(* ===== verification/Pipeline.v ===== *)
(** The message pipeline of the gateway
    ([crates/gateway-core/src/pipeline.rs]): the agent a message is for, the
    settings of the queue, skills, one turn, and [process_message], whose calls for
    one session share its queue and its run lock.

    The environment of a turn holds what the agent, the skills, the memory and the
    channel answer. *)

From Stdlib Require Import Strings.String.
From S2P Require Import Prelude RustStr Json Parse EchoTracker Routing ReplyQueue SessionStore Heartbeat.
#[local] Open Scope string_scope.
#[local] Open Scope nat_scope.
#[local] Open Scope list_scope.

(** * Bindings *)

Inductive AgentBinding :=
| BPeer (channel peer_id agent_id : string)
| BGuildRoles (channel guild_id : string) (role_ids : list string) (agent_id : string)
| BGuild (channel guild_id agent_id : string)
| BTeam (channel team_id agent_id : string)
| BAccount (channel account_id agent_id : string)
| BChannel (channel agent_id : string)
| BDefault (agent_id : string).

Definition binding_agent_id (b : AgentBinding) : string :=
  match b with
  | BPeer _ _ a | BGuildRoles _ _ _ a | BGuild _ _ a | BTeam _ _ a | BAccount _ _ a | BChannel _ a | BDefault a => a
  end.

Definition priority (b : AgentBinding) : nat :=
  match b with
  | BPeer _ _ _ => 1 | BGuildRoles _ _ _ _ => 2 | BGuild _ _ _ => 3 | BTeam _ _ _ => 4
  | BAccount _ _ _ => 5 | BChannel _ _ => 6 | BDefault _ => 7
  end.

Record MessageContext := {
  mx_channel : string;
  mx_peer_id : string;
  mx_guild_id : option string;
  mx_team_id : option string;
  mx_account_id : option string;
  mx_role_ids : list string;
}.

Definition binding_matches (c : MessageContext) (b : AgentBinding) : bool :=
  let is_ (o : option string) s := bool_decide (o = Some s) in
  match b with
  | BPeer ch p _ => String.eqb ch (mx_channel c) && String.eqb p (mx_peer_id c)
  | BGuildRoles ch g roles _ =>
      String.eqb ch (mx_channel c) && is_ (mx_guild_id c) g && negb (bool_decide (roles = []))
      && forallb (fun r => bool_decide (r ∈ mx_role_ids c)) roles
  | BGuild ch g _ => String.eqb ch (mx_channel c) && is_ (mx_guild_id c) g
  | BTeam ch t _ => String.eqb ch (mx_channel c) && is_ (mx_team_id c) t
  | BAccount ch a _ => String.eqb ch (mx_channel c) && is_ (mx_account_id c) a
  | BChannel ch _ => String.eqb ch (mx_channel c)
  | BDefault _ => true
  end.

(** The first of the matching bindings with the lowest priority. *)
Definition better (c : MessageContext) (best : option AgentBinding) (b : AgentBinding) : option AgentBinding :=
  if binding_matches c b then
    match best with
    | Some b0 => if priority b <? priority b0 then Some b else Some b0
    | None => Some b
    end
  else best.
Definition resolve_agent_for_message (bindings : list AgentBinding) (c : MessageContext) : option string :=
  binding_agent_id <$> foldl (better c) None bindings.

(** * Settings of the queue *)

Record QueueRuntimeSettings := {
  qr_mode : QueueMode;
  qr_collect_window_ms : Z;
  qr_debounce_ms : Z;
  qr_cap : Z;
  qr_drop_policy : QueueDropPolicy;
}.

Definition QueueRuntimeSettings_default : QueueRuntimeSettings := {|
  qr_mode := Followup; qr_collect_window_ms := 2000; qr_debounce_ms := 0; qr_cap := u64_max;
  qr_drop_policy := Summarize |}.

Definition queue_mode_from_str (raw : string) : QueueMode :=
  let s := to_ascii_lowercase (trim raw) in
  if String.eqb s "interrupt" then Interrupt
  else if String.eqb s "steer" then Steer
  else if String.eqb s "collect" then Collect
  else if existsb (String.eqb s) ["steerbacklog"; "steer-backlog"; "steer+backlog"] then SteerBacklog
  else Followup.

Definition queue_drop_policy_from_str (raw : string) : QueueDropPolicy :=
  let s := to_ascii_lowercase (trim raw) in
  if existsb (String.eqb s) ["old"; "drop-old"] then Old
  else if existsb (String.eqb s) ["new"; "drop-new"] then New
  else Summarize.

Definition pointer_u64 (messages : json) (ptr : string) : option Z := json_pointer ptr messages ≫= as_u64.
Definition pointer_str (messages : json) (ptr : string) : option string := json_pointer ptr messages ≫= as_str.

Definition metadata_pick_non_empty (metadata : gmap string string) (keys : list string) : option string :=
  trimmed (head (omap (fun key => metadata !! key) keys)).

Definition clamp (lo hi x : Z) : Z := Z.max lo (Z.min hi x).

Definition per_channel {A} (f : json -> string -> option A) (m : json) (channel field scalar dflt : string) : option A :=
  or_else (f m ("/queue/byChannel/" +:+ channel +:+ field)) (or_else (f m (scalar +:+ channel)) (f m dflt)).

(** [messages]: that part of the configuration, when both are there. *)
Definition resolve_queue_runtime_settings (messages : option json) (channel : string) : QueueRuntimeSettings :=
  match messages with
  | None => QueueRuntimeSettings_default
  | Some m =>
      {| qr_mode := queue_mode_from_str (default "followup"
           (per_channel pointer_str m channel "/mode" "/queue/byChannel/" "/queue/mode"));
         qr_collect_window_ms := clamp 1 60000 (default 2000%Z
           (per_channel pointer_u64 m channel "/collectWindowMs" "/queue/collectWindowMsByChannel/" "/queue/collectWindowMs"));
         qr_debounce_ms := clamp 0 60000 (default 0%Z
           (per_channel pointer_u64 m channel "/debounceMs" "/queue/debounceMsByChannel/" "/queue/debounceMs"));
         qr_cap := match per_channel pointer_u64 m channel "/cap" "/queue/capByChannel/" "/queue/cap" with
                   | Some v => if (0 <? v)%Z then v else u64_max
                   | None => u64_max
                   end;
         qr_drop_policy := queue_drop_policy_from_str (default "summarize"
           (per_channel pointer_str m channel "/dropPolicy" "/queue/dropPolicyByChannel/" "/queue/dropPolicy")) |}
  end.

- [Task details]:
Using the listing above, pull out all lines that hold the word "AgentBinding".

- [Expected output]:
Inductive AgentBinding :=
Definition binding_agent_id (b : AgentBinding) : string :=
Definition priority (b : AgentBinding) : nat :=
Definition binding_matches (c : MessageContext) (b : AgentBinding) : bool :=
Definition better (c : MessageContext) (best : option AgentBinding) (b : AgentBinding) : option AgentBinding :=
Definition resolve_agent_for_message (bindings : list AgentBinding) (c : MessageContext) : option string :=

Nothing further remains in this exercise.